Assignment: Between the line containing "(** What [main]" and the line containing "[MainStarted; MainAnother; AdditionIs]" lies a run of lines; give that run again exactly, with both of those lines, and nothing else from the entries below.

Provided information:
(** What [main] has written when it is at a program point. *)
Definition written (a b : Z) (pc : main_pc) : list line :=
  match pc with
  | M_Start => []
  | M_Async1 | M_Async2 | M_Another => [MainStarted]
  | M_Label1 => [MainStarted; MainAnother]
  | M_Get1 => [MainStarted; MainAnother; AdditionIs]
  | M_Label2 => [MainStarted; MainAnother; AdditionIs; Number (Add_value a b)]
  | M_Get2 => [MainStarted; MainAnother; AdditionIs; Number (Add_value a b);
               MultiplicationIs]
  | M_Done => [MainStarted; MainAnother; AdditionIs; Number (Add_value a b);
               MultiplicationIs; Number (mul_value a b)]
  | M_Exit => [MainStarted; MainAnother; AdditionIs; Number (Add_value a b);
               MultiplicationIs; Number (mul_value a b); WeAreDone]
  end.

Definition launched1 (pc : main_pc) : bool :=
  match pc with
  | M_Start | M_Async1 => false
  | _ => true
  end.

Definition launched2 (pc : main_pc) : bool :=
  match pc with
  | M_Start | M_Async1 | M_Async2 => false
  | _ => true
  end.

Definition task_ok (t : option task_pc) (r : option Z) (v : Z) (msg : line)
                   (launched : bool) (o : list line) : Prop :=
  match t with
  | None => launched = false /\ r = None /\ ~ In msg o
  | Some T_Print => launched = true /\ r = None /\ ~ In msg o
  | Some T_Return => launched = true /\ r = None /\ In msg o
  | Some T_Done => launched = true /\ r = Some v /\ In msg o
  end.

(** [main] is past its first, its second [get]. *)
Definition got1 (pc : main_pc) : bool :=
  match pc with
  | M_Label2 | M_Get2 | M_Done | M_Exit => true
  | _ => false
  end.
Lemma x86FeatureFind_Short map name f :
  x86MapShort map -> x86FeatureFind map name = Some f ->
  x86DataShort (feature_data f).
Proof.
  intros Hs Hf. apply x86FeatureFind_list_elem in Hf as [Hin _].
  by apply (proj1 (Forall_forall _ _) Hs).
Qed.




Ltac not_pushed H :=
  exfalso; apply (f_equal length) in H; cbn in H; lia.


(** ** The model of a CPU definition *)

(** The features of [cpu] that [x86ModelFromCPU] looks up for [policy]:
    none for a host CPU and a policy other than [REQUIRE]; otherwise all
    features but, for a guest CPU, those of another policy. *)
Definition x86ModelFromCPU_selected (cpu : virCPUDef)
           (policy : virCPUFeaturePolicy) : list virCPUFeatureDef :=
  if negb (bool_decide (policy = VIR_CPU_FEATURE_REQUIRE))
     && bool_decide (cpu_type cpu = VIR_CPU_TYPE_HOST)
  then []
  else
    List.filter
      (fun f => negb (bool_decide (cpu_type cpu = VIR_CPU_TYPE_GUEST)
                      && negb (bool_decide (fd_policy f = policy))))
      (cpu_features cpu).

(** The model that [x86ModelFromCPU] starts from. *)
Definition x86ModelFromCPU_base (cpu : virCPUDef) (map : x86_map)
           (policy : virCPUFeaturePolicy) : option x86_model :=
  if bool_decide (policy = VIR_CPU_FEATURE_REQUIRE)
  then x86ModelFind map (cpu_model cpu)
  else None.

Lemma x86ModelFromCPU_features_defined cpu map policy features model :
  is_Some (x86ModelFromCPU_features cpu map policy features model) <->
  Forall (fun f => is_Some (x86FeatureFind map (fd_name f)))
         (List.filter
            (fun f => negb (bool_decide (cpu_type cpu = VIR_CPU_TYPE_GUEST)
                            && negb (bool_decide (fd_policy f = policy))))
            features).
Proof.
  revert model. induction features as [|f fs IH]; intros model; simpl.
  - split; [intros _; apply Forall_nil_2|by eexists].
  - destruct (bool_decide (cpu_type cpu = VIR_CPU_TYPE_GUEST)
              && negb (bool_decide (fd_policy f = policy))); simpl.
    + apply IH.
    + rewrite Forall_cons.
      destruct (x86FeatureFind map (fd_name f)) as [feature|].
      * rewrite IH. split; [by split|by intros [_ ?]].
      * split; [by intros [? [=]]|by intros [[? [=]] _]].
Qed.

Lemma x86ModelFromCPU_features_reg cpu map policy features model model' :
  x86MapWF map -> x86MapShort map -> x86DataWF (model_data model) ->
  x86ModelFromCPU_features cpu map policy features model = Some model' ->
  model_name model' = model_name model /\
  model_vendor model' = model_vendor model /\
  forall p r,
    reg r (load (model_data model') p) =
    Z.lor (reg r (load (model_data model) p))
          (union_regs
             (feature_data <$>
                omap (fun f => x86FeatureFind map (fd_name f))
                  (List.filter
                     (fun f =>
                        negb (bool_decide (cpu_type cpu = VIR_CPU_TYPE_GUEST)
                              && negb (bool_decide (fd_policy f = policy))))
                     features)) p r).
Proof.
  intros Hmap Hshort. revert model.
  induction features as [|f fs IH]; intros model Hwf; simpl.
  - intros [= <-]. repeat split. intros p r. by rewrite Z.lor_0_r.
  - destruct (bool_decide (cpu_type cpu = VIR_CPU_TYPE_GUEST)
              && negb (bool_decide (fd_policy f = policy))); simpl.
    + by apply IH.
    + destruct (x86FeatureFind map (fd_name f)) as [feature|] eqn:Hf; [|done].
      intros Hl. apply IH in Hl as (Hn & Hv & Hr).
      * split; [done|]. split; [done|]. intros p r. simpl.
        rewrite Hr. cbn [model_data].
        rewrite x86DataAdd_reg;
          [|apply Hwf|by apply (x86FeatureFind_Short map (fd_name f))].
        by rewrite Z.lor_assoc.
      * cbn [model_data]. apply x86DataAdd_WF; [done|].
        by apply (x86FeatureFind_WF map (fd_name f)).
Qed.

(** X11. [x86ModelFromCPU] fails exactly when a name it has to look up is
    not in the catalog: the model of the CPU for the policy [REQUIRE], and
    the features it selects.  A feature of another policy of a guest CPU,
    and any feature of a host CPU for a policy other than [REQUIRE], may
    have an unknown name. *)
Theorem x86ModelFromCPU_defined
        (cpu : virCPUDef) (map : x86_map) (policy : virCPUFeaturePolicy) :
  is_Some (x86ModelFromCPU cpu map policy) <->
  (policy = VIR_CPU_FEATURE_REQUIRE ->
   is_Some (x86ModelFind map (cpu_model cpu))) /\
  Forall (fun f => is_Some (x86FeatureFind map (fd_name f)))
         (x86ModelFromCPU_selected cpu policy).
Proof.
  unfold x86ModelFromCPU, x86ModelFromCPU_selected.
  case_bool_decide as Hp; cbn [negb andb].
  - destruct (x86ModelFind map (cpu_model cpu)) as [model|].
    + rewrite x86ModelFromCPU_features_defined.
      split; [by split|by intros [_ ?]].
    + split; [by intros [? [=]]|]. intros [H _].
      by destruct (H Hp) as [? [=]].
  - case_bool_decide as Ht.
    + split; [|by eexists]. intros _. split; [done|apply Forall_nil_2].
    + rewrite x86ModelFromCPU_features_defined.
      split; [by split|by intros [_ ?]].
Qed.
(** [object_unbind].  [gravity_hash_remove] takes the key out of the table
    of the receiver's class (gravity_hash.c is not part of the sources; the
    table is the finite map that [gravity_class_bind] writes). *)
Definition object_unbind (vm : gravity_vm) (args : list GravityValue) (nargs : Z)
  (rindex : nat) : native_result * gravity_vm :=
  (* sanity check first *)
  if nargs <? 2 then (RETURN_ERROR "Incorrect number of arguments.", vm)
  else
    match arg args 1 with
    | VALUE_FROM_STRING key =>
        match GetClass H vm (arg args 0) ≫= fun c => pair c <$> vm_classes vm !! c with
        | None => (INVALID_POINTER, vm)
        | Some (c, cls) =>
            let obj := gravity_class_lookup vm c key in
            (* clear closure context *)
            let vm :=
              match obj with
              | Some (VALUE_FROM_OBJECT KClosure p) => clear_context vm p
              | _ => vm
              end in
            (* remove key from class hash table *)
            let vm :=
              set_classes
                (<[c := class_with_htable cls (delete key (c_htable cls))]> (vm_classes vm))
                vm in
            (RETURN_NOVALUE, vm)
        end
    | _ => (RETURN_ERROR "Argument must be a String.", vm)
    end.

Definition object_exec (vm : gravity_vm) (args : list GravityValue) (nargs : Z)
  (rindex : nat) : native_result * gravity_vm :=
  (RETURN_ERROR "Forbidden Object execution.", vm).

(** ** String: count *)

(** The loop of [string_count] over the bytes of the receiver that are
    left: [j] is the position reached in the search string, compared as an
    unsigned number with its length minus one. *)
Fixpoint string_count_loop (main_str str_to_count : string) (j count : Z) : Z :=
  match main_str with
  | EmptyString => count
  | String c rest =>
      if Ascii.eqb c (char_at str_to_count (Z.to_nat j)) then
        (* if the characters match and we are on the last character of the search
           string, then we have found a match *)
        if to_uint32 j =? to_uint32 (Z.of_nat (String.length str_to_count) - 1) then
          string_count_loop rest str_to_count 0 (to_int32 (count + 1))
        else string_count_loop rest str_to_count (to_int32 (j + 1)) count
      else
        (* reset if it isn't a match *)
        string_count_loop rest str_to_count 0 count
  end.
==
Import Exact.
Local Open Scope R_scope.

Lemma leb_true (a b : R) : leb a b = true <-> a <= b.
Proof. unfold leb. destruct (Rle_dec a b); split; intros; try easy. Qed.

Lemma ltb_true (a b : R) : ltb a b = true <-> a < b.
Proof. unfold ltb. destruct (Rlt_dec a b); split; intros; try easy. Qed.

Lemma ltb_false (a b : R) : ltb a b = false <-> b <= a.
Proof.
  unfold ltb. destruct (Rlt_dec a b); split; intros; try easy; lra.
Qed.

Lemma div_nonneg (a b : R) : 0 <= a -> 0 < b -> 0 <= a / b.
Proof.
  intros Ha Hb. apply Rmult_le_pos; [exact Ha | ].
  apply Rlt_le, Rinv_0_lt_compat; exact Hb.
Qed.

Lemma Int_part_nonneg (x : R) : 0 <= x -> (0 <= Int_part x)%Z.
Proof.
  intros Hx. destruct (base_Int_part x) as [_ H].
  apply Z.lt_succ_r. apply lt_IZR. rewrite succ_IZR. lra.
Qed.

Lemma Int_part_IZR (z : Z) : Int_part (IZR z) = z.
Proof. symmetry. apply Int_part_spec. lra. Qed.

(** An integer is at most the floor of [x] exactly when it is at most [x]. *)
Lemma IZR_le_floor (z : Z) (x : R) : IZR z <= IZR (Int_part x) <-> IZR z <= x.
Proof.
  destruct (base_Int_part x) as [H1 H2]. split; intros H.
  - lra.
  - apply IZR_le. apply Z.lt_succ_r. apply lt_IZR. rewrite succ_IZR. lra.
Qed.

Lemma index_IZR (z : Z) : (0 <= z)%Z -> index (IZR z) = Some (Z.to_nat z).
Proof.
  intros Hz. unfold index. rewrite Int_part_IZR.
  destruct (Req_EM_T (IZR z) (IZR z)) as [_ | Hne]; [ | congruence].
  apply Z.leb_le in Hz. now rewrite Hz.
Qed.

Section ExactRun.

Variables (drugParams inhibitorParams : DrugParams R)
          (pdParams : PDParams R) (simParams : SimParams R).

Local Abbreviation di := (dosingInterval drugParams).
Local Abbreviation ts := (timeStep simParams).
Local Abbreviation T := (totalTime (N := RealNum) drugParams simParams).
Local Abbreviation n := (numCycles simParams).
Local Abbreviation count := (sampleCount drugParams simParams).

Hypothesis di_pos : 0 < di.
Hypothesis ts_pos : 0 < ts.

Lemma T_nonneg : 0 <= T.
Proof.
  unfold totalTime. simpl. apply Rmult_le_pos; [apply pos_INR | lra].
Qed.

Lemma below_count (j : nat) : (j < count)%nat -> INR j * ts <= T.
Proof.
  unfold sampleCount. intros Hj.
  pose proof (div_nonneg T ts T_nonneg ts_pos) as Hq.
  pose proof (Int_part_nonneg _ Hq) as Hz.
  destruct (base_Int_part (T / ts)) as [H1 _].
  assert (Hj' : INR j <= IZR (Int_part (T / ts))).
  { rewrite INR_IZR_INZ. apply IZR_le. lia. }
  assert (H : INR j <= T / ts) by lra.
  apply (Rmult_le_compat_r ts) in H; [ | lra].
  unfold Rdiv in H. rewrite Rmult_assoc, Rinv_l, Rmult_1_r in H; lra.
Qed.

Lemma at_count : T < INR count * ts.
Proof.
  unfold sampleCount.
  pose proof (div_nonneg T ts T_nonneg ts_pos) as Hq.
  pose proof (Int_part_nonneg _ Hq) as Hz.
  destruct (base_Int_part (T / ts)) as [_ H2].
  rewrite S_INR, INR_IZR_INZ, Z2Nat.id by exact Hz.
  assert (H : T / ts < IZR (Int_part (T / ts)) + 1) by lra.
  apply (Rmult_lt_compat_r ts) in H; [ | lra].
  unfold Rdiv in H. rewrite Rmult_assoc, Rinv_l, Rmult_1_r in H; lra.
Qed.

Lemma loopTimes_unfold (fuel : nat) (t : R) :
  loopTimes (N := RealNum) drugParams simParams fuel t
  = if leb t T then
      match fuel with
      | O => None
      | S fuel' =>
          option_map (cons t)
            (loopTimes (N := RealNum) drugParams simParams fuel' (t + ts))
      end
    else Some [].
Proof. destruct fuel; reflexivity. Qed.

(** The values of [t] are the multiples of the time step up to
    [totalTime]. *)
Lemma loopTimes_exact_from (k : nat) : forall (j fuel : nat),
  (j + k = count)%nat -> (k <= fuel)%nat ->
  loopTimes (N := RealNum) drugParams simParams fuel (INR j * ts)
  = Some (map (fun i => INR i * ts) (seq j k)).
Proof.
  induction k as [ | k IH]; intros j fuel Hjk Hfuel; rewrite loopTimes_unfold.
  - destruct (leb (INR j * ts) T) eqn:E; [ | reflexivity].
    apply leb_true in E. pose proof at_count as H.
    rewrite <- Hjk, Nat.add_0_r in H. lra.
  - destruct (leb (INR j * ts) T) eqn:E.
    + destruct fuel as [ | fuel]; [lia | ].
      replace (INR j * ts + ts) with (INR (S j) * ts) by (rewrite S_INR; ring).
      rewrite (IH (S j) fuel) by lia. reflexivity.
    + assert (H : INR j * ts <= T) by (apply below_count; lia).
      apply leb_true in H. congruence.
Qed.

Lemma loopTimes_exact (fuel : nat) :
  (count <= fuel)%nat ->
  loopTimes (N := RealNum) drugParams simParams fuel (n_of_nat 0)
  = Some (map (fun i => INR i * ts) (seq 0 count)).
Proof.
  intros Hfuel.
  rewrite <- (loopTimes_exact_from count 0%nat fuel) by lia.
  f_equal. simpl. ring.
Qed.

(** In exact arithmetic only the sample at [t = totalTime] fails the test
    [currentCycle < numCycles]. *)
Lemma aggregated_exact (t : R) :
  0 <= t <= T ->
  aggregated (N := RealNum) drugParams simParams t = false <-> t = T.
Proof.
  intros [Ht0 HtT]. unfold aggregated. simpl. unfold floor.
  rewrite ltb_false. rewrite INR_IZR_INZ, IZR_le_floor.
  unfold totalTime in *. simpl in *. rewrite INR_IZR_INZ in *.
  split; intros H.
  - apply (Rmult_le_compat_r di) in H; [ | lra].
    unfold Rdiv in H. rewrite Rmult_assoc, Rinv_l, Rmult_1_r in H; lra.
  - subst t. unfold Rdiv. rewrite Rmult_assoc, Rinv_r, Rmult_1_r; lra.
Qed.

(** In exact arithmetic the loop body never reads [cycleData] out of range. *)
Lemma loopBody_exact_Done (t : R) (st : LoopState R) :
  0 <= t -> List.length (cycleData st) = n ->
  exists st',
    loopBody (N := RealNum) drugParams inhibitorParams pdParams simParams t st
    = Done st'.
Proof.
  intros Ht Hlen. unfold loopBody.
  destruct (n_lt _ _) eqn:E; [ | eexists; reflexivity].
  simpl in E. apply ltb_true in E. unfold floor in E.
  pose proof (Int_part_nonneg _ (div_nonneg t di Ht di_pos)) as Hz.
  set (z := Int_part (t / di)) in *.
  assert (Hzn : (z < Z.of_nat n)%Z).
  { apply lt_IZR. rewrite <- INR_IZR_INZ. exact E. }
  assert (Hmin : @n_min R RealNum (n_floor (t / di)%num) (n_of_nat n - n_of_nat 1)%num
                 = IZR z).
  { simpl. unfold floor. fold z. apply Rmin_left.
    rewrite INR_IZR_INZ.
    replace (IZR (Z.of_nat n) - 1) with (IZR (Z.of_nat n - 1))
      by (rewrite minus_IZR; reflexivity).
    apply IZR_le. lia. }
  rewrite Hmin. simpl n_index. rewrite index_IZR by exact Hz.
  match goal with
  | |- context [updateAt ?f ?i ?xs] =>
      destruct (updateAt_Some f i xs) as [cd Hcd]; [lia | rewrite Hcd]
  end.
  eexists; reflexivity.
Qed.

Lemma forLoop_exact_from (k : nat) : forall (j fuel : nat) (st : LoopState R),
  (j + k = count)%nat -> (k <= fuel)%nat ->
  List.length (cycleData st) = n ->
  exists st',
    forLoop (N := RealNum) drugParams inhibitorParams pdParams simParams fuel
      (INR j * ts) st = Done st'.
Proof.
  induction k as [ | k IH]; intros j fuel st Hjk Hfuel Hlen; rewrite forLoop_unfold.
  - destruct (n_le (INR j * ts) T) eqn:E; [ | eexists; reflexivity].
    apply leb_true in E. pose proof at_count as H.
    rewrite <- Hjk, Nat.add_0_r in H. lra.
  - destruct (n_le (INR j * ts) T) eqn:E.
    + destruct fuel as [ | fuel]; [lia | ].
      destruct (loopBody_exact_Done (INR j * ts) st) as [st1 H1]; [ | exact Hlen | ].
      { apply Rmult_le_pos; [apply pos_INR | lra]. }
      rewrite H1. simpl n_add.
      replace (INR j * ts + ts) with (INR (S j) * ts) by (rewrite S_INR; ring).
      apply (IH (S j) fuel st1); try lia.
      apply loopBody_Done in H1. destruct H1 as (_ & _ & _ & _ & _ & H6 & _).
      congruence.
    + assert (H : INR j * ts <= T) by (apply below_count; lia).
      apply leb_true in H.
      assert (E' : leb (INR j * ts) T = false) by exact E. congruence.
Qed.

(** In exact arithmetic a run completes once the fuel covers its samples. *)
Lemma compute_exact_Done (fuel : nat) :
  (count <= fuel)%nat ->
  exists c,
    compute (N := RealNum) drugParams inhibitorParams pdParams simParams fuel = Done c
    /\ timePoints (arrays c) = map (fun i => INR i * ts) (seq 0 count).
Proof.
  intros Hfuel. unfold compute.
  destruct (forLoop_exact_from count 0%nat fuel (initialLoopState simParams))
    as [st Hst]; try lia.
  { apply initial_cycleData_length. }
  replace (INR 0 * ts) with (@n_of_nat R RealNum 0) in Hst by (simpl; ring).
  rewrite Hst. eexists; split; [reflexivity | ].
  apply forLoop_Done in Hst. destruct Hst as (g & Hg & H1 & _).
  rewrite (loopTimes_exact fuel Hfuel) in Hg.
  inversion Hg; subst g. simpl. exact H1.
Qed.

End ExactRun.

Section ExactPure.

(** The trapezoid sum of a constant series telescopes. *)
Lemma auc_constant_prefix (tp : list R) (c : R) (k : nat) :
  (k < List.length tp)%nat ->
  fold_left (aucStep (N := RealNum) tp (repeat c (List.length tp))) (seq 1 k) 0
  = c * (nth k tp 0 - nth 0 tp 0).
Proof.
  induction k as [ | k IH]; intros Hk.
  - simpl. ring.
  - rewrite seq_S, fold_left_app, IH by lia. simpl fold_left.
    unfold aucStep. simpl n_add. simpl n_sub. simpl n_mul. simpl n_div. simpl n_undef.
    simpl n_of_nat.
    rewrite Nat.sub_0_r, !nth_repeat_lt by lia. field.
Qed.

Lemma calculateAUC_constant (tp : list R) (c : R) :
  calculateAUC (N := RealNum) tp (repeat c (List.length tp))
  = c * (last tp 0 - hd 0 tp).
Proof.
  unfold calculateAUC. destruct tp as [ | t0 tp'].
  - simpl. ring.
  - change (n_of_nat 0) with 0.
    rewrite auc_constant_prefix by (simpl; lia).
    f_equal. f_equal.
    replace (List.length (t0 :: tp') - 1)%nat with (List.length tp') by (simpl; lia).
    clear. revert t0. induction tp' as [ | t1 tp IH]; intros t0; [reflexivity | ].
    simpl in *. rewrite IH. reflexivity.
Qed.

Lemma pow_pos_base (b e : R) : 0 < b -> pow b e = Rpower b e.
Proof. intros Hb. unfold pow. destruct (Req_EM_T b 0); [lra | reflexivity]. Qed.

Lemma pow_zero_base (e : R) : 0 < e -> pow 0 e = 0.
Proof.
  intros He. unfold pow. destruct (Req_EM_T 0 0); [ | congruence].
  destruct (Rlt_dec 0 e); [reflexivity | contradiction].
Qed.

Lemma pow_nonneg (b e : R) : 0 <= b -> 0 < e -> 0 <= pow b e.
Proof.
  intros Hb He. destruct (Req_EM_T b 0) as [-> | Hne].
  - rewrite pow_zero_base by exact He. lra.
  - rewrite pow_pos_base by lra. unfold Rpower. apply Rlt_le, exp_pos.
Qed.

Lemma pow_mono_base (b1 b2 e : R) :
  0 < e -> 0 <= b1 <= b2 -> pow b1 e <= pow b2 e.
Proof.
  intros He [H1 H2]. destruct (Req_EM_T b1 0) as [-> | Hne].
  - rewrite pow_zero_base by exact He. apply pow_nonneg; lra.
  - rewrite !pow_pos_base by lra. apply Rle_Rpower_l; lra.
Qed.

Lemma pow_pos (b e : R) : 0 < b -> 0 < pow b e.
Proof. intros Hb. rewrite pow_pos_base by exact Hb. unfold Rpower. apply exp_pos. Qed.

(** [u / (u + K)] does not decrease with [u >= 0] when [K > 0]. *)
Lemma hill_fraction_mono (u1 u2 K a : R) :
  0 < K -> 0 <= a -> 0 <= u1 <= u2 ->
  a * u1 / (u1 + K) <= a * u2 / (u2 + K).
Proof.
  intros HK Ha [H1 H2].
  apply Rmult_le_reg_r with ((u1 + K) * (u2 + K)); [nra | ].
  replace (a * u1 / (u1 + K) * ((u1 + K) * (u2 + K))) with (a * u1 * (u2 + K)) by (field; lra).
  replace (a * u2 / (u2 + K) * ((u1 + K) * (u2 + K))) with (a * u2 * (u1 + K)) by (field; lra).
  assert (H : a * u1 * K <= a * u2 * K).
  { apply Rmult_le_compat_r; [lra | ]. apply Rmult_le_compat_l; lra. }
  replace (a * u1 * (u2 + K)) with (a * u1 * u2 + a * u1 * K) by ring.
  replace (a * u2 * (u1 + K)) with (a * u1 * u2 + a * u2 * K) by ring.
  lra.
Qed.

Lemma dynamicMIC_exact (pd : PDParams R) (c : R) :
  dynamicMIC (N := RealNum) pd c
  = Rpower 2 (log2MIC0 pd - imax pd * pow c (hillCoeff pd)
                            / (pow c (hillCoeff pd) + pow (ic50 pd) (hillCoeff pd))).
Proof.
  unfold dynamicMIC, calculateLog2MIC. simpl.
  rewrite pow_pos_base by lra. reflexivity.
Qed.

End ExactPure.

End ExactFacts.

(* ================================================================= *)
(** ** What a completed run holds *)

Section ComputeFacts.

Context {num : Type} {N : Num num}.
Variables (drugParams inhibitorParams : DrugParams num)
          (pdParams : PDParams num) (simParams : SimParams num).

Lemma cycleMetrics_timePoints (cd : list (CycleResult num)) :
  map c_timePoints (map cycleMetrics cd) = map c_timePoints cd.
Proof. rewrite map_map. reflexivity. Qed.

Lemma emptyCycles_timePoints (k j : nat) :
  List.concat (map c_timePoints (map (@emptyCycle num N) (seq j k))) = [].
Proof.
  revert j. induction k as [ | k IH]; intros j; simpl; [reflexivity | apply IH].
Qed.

Answer box:
(** What [main] has written when it is at a program point. *)
Definition written (a b : Z) (pc : main_pc) : list line :=
  match pc with
  | M_Start => []
  | M_Async1 | M_Async2 | M_Another => [MainStarted]
  | M_Label1 => [MainStarted; MainAnother]
  | M_Get1 => [MainStarted; MainAnother; AdditionIs]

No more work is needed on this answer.